Patrick Martin a déclaré : "Ce n'est pas une bonne solution... même si les canicules sont éprouvantes pour les personnes, cela créerait un cercle vicieux".
Martin a souligné que cela pourrait engendrer une insuffisance de travail et de production, impactant ainsi financièrement la mise en œuvre de mesures nécessaires telles que l’électrification des infrastructures publiques. "Comment allons-nous financer l'électrification tant des véhicules que des logements?" s'est-il interrogé.
Nécessité d'accélérer
Malgré cela, il a reconnu que les employeurs doivent être attentifs au bien-être de leurs employés, en adaptant les horaires et en revenant à des pratiques de télétravail si besoin. "Distribuer de l’eau sur les lieux de travail est essentiel", a-t-il ajouté, soulignant que ces mesures sont de plus en plus courantes.
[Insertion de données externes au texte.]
(** * @seriphxyz/react: the hook bridge over the core controllers

    A shallow embedding of [src/index.ts].  Every hook of the package has
    the same shape: a [useRef] holding the controller, a [useState]
    mirroring the controller's snapshot, one [useEffect] that constructs
    the controller, registers [setState] as its listener and returns the
    deregistration function as cleanup, and [useCallback] wrappers that
    forward to the controller through [controllerRef.current?.m(...)].

    The React runtime (render, commit, dependency comparison, cleanup
    before the next effect) is modelled once, as a state machine over a
    description of a hook ([HookSpec]); the nine hooks are nine such
    descriptions, each written next to the source lines it comes from.
    The controllers live in the external package [@seriphxyz/core]; they
    are objects in a heap with a listener registry, and everything they
    do on their own (emitting snapshots, changing the answer of their
    synchronous queries, settling promises) is an input of the machine. *)

From Stdlib Require Import ZArith List String Bool Lia.
From stdpp Require Import base option list gmap strings.
Import ListNotations.
Local Open Scope string_scope.
Local Open Scope list_scope.
(** C6, as stated, fails when the first call fails: nothing is stored, and
    the second call, made at once, sends a search of its own. *)
Lemma getCalories_failure_searches_again :
  let provider := USDAProvider.provider Scenario.empty_api in
  exists e1 w1 e2 w2,
    getCalories provider (VString "nonexistentdish123")
      (VNumber Scenario.one) Scenario.fresh = (Throw e1, w1) /\
    getCalories provider (VString "nonexistentdish123")
      (VNumber Scenario.one) w1 = (Throw e2, w2) /\
    (clock w1 <= clock w1 + NodeCache.stdTTL (cache w1) * 1000) /\
    length (calls w2) = (length (calls Scenario.fresh) + 2)%nat.
Proof. simpl. eexists _, _, _, _. repeat split; by vm_compute. Qed.

(** An entry written at [now] is alive until the TTL has passed. *)
Lemma set_get (c : NodeCache.Cache) (now t : Z) (key : string)
    (r : CalorieResult) :
  t <= now + NodeCache.stdTTL c * 1000 ->
  NodeCache.get (NodeCache.set c now key r) t key = Some r.
Proof.
  intros Ht. unfold NodeCache.get, NodeCache.set. simpl.
  rewrite lookup_insert_eq.
  unfold NodeCache.alive, NodeCache.livetime. simpl.
  destruct (NodeCache.stdTTL c =? 0) eqn:E0; [done|].
  replace (now + NodeCache.stdTTL c * 1000 <? t) with false; [|lia].
  by rewrite andb_false_r.
Qed.

(** C6 (amended): the cache key is "calories_", the lower-cased and trimmed
    dish name, "_" and the servings; and when a call that went to the
    provider succeeds, the same call repeated no later than the TTL after
    the first one returned is a cache hit: it returns the same result and
    changes nothing, so that the two calls issue exactly one search. *)
Theorem getCalories_repeated (dishName servings : value) (w w1 : World)
    (r : CalorieResult) (t : Z) :
  getCalories provider dishName servings w = (Return r, w1) ->
  calls w1 <> calls w ->
  t <= clock w1 + NodeCache.stdTTL (cache w1) * 1000 ->
  (forall d s,
     _generateCacheKey d s
     = "calories_" +:+ JsString.trim (JsString.toLowerCase d) +:+ "_"
         +:+ Number.toString s) /\
  getCalories provider dishName servings (at_time t w1)
  = (Return r, at_time t w1) /\
  length (calls (at_time t w1)) = S (length (calls w)).
Proof.
  intros H Hsent Ht. split; [done|].
  apply getCalories_inv in H.
  inversion H as [|d' s' r' Hv' Hc' Ho' Hw'
                  |d s elapsed answer outcome w' Hv Hc Hs C Ho' Hw'];
    subst; [done|].
  inversion C as [| | | |l best r0 Hne Hb Hu Hcalc result Ha Ho Hw]; subst.
  split.
  - apply resolution_getCalories. eapply res_hit; [exact Hv|].
    simpl. by apply set_get.
  - simpl. rewrite length_app. simpl. lia.
Qed.

End RepeatedCalls.

Lemma getCalories_repeated_witness :
  let provider := USDAProvider.provider Scenario.macaroni_api in
  exists r,
    FoodService.getCalories provider (VString "macaroni and cheese")
      (VNumber Scenario.two) Scenario.fresh = (Return r, Scenario.warm) /\
    FoodService.getCalories provider (VString "macaroni and cheese")
      (VNumber Scenario.two) (at_time 2000 Scenario.warm)
    = (Return r, at_time 2000 Scenario.warm).
Proof.
  simpl. eexists. split; [by vm_compute|].
  eapply (getCalories_repeated
            (USDAProvider.provider Scenario.macaroni_api)
            (VString "macaroni and cheese") (VNumber Scenario.two)
            Scenario.fresh Scenario.warm _ 2000).
  - by vm_compute.
  - by vm_compute.
  - by vm_compute.
Defined.

(** ** C9: what [_findBestMatch] changes *)

Section SelectorEffect.

Import FoodService.














End SelectorEffect.

(** ** C7: the extraction of calories *)

Section Extraction.

Import USDAProvider.

Lemma startsWith_spec (p s : string) :
  JsString.startsWith p s = true <-> exists post, s = p +:+ post.
Proof.
  revert s. induction p as [|a p IH]; intros s; simpl.
  { split; [by exists s|done]. }
  destruct s as [|b s].
  { split; [done|]. by intros [post H]. }
  destruct (Ascii.eqb a b) eqn:E.
  - apply Ascii.eqb_eq in E as ->. rewrite IH.
    split; intros [post H]; exists post.
    + by rewrite H.
    + by injection H.
  - split; [done|]. intros [post [= -> _]].
    by rewrite Ascii.eqb_refl in E.
Qed.

Lemma includes_spec (sub s : string) :
  JsString.includes sub s = true <-> contains sub s.
Proof.
  unfold contains. induction s as [|c r IH]; simpl.
  - rewrite orb_false_r, startsWith_spec. split.
    + intros [post H]. by exists "", post.
    + intros ([|? ?] & post & H); [by exists post|done].
  - rewrite orb_true_iff, startsWith_spec, IH. split.
    + intros [[post H]|(pre & post & H)].
      * by exists "", post.
      * exists (String c pre), post. simpl. by rewrite H.
    + intros ([|c' pre] & post & H).
      * left. by exists post.
      * right. exists pre, post. by injection H.
Qed.

Lemma is_energy_spec (n : FoodNutrient) :
  is_energy n = true <-> energy_entry n.
Proof.
  unfold is_energy, energy_entry. rewrite !orb_true_iff. split.
  - intros [[H|H]|H].
    + left. destruct (nutrientId n) as [i|]; [|done].
      by apply Z.eqb_eq in H as ->.
    + right. destruct (nutrient n) as [r|]; [|done]. exists r.
      split; [done|]. left. destruct (ref_id r) as [i|]; [|done].
      by apply Z.eqb_eq in H as ->.
    + right. destruct (nutrient n) as [r|]; [|done]. exists r.
      split; [done|]. right. destruct (ref_name r) as [text|]; [|done].
      exists text. split; [done|].
      apply andb_true_iff in H as [_ H]. by apply includes_spec.
  - intros [H|(r & Hr & [H|(text & Ht & H)])].
    + left; left. by rewrite H.
    + left; right. by rewrite Hr, H.
    + right. rewrite Hr, Ht. apply andb_true_iff.
      split; [|by apply includes_spec].
      destruct text; [|done]. by destruct H as ([|? ?] & ? & ?).
Qed.

Lemma find_energy_some (entries : list FoodNutrient) (n : FoodNutrient) :
  List.find is_energy entries = Some n <-> first_energy_entry entries n.
Proof.
  unfold first_energy_entry. induction entries as [|m entries IH]; simpl.
  { split; [done|]. by intros (i & H & _). }
  destruct (is_energy m) eqn:E.
  - split.
    + intros [= <-]. exists 0%nat. split; [done|].
      split; [by apply is_energy_spec|]. intros; lia.
    + intros ([|i] & Hi & He & Hn).
      * by injection Hi as ->.
      * exfalso. apply (Hn 0%nat m); [done|lia|by apply is_energy_spec].
  - rewrite IH. split.
    + intros (i & Hi & He & Hn). exists (S i). split; [done|].
      split; [done|]. intros [|j] m' Hj Hlt.
      * injection Hj as <-. intros H%is_energy_spec. congruence.
      * apply (Hn j); [done|lia].
    + intros ([|i] & Hi & He & Hn).
      * injection Hi as ->. apply is_energy_spec in He. congruence.
      * exists i. split; [done|]. split; [done|].
        intros j m' Hj Hlt. apply (Hn (S j)); [done|lia].
Qed.

Lemma find_energy_none (entries : list FoodNutrient) :
  List.find is_energy entries = None <->
  forall m, m ∈ entries -> ~ energy_entry m.
Proof.
  induction entries as [|m entries IH]; simpl.
  { split; [|done]. intros _ m H. by apply elem_of_nil in H. }
  destruct (is_energy m) eqn:E.
  - split; [done|]. intros H. exfalso.
    apply (H m); [by left|by apply is_energy_spec].
  - rewrite IH. split.
    + intros H m' [->|Hm]%elem_of_cons; [|by apply H].
      intros He%is_energy_spec. congruence.
    + intros H m' Hm. apply H. by right.
Qed.

(** C7, as stated, fails: a food with a "calories" property of its own and
    no energy entry gets no calories. *)
Lemma transform_ignores_calories_property :
  other Scenario.labelled_food !! "calories"
  = Some (VNumber (Number.of_Z 190)) /\
  calories (transform_food Scenario.labelled_food) = None.
Proof. split; by vm_compute. Qed.

(** C7 (amended): the calories of a food are extracted from its nutrient
    list alone, whatever other properties the food has.  With a list, they
    are the value of the first energy entry, or its amount when the value is
    missing or zero, or else 0, rounded to the nearest integer, halves going
    up; an energy entry is one with the identifier 208, itself or in its
    nested nutrient, or with a nested name containing "energy", letter case
    apart.  Without energy entry, and without list, there are no calories. *)
Theorem extractCalories_policy :
  (forall a b c n e f g h i j o o',
     calories (transform_food (mkFood a b c n e f g h i j o))
     = calories (transform_food (mkFood a b c n e f g h i j o')) /\
     calories (transform_food (mkFood a b c n e f g h i j o))
     = _extractCalories n) /\
  (forall entries n,
     first_energy_entry entries n ->
     _extractCalories (Array entries)
     = Some (Number.round (Js.or_zero (value n) (amount n))) /\
     forall q,
       Js.or_zero (value n) (amount n) = Finite q ->
       exists z : Z,
         _extractCalories (Array entries) = Some (Number.of_Z z) /\
         (inject_Z z - (1 # 2) <= q)%Q /\ (q < inject_Z z + (1 # 2))%Q) /\
  (forall entries,
     (forall m, m ∈ entries -> ~ energy_entry m) ->
     _extractCalories (Array entries) = None) /\
  _extractCalories Absent = None.
Proof.
  split; [done|]. split; [|split; [|done]].
  - intros entries n Hn%find_energy_some.
    assert (_extractCalories (Array entries)
            = Some (Number.round (Js.or_zero (value n) (amount n)))) as E.
    { unfold _extractCalories. by rewrite Hn. }
    split; [done|]. intros q Hq. rewrite E, Hq.
    destruct (round_nearest q) as (z & Hz & Hb). exists z. by rewrite Hz.
  - intros entries Hnone%find_energy_none.
    unfold _extractCalories. by rewrite Hnone.
Qed.
(** X1: Ingestion files every sample under the key made from the directory
    and the index of its own record file, with no image in memory. *)
Theorem ingested_samples_keyed (w : World) (opts : Opts) (records : list string)
    (n : nat) (st' : Store) (k : string) (s : sample) :
  collate_records w opts records {| gen_records := ∅; rng := n |} = Ok st' →
  gen_records st' !! k = Some s →
  k = make_key (dirname (Sample.record_path s)) (Sample.index s)
  ∧ Sample.tub_path s = dirname (Sample.record_path s)
  ∧ get_record_index w (Sample.record_path s) = Ok (Sample.index s)
  ∧ Sample.record_path s ∈ records
  ∧ Sample.img_data s = None.
Proof.
  intros H Hk.
  assert (Hin : Sample.record_path s ∈ records).
  { revert Hk. revert k s.
    assert (∀ recs st0 st1, collate_records w opts recs st0 = Ok st1 →
              ∀ k s, gen_records st1 !! k = Some s →
                is_Some (gen_records st0 !! k) ∨ Sample.record_path s ∈ recs) as Hgen.
    { induction recs as [|r rest IH]; intros st0 st1 H0 k s Hs; simpl in H0.
      - injection H0 as <-. left. eauto.
      - destruct (collate_record w opts st0 r) as [stm|] eqn:H1; simpl in H0;
          [|discriminate].
        destruct (IH _ _ H0 k s Hs) as [[sm Hm]|Hin]; [|right; by right].
        destruct (gen_records st0 !! k) eqn:Hk0; [left; eauto|]. right.
        apply collate_record_inv in H1.
        destruct H1 as [|index fn s' _ _ _ _ Hrp]; [congruence|].
        simpl in Hm. destruct (decide (make_key (dirname r) index = k)) as [<-|Hne].
        + rewrite lookup_insert_eq in Hm. injection Hm as ->.
          assert (gen_records st1 !! make_key (dirname r) index = Some sm).
          { eapply collate_records_lookup; [done|]. simpl. by rewrite lookup_insert_eq. }
          assert (s = sm) as -> by congruence. rewrite Hrp. by left.
        + rewrite lookup_insert_ne in Hm by done. congruence. }
    intros k s Hs. destruct (Hgen _ _ _ H k s Hs) as [[? Hm]|]; [|done].
    simpl in Hm. by rewrite lookup_empty in Hm. }
  pose proof (collate_records_all w opts
    (λ k s, k = make_key (dirname (Sample.record_path s)) (Sample.index s)
            ∧ Sample.tub_path s = dirname (Sample.record_path s)
            ∧ get_record_index w (Sample.record_path s) = Ok (Sample.index s)
            ∧ Sample.img_data s = None) records
    {| gen_records := ∅; rng := n |} st') as Hall.
  destruct (Hall) with (k := k) (s := s) as (E1 & E2 & E3 & E4).
  - intros st0 st1 r k0 s0 H0 Hfree Hs0.
    destruct (collate_record_new _ _ _ _ _ _ _ H0 Hfree Hs0)
      as (a & t & _ & _ & _ & _ & _ & Ek & Et & Ei & Eimg & _).
    repeat split; try done. by rewrite <- Et.
  - done.
  - intros k0 s0 Hs0. simpl in Hs0. by rewrite lookup_empty in Hs0.
  - done.
  - by rewrite E2.
Qed.

Lemma ingested_samples_keyed_witness :
  "data/tub_112"
  = make_key (dirname (Sample.record_path tub_1_frame_12)) (Sample.index tub_1_frame_12)
  ∧ Sample.tub_path tub_1_frame_12 = dirname (Sample.record_path tub_1_frame_12)
  ∧ get_record_index two_tubs (Sample.record_path tub_1_frame_12)
    = Ok (Sample.index tub_1_frame_12)
  ∧ Sample.record_path tub_1_frame_12 ∈ ["data/tub_1/record_12.json"]
  ∧ Sample.img_data tub_1_frame_12 = None.
Proof.
  apply (ingested_samples_keyed two_tubs (linear_opts (small_cfg 2 2))
           ["data/tub_1/record_12.json"] 0 stored_frame_12 "data/tub_112").
  - vm_compute. reflexivity.
  - vm_compute. reflexivity.
Defined.

Lemma collate_records_subseteq (w : World) (opts : Opts) (records : list string)
    (st st' : Store) :
  collate_records w opts records st = Ok st' →
  gen_records st ⊆ gen_records st'.
Proof.
  intros H. apply map_subseteq_spec. intros k s Hs.
  by eapply collate_records_lookup.
Qed.

(** X2: The store only grows, by one sample for each random number drawn, and
    at most one per record path. *)
Theorem ingestion_accounting (w : World) (opts : Opts) (records : list string)
    (st st' : Store) :
  collate_records w opts records st = Ok st' →
  gen_records st ⊆ gen_records st'
  ∧ rng st ≤ rng st' ≤ rng st + length records
  ∧ size (gen_records st') = size (gen_records st) + (rng st' - rng st).
Proof.
  revert st. induction records as [|r rest IH]; intros st H; simpl in H.
  - injection H as <-. repeat split; try done; lia.
  - destruct (collate_record w opts st r) as [st1|] eqn:H1; simpl in H; [|discriminate].
    destruct (IH st1 H) as (Hsub & Hrng & Hsize).
    apply collate_record_inv in H1.
    destruct H1 as [|index fn s _ Hfree]; simpl in *.
    + repeat split; try done; lia.
    + rewrite map_size_insert_None in Hsize by done. repeat split; try lia.
      etrans; [|exact Hsub]. by apply insert_subseteq.
Qed.

Lemma ingestion_accounting_witness :
  gen_records empty_store ⊆ gen_records stored_frame_12
  ∧ rng empty_store ≤ rng stored_frame_12 ≤ rng empty_store + 1
  ∧ size (gen_records stored_frame_12)
    = size (gen_records empty_store) + (rng stored_frame_12 - rng empty_store).
Proof.
  apply (ingestion_accounting two_tubs (linear_opts (small_cfg 2 2))
           ["data/tub_1/record_12.json"] empty_store stored_frame_12).
  vm_compute. reflexivity.
Defined.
Le président du Medef a également exprimé sa préoccupation quant à l'impact des conditions climatiques actuelles sur l'activité, tout en notant qu'il est encore prématuré de quantifier les conséquences économiques.
"La canicule actuelle nous ouvre les yeux sur la nécessité d'accélérer nos dispositifs de protection et de prévention contre l'augmentation des températures", a-t-il conclu, mettant en avant les savoir-faire de la France en matière d'adaptation climatique.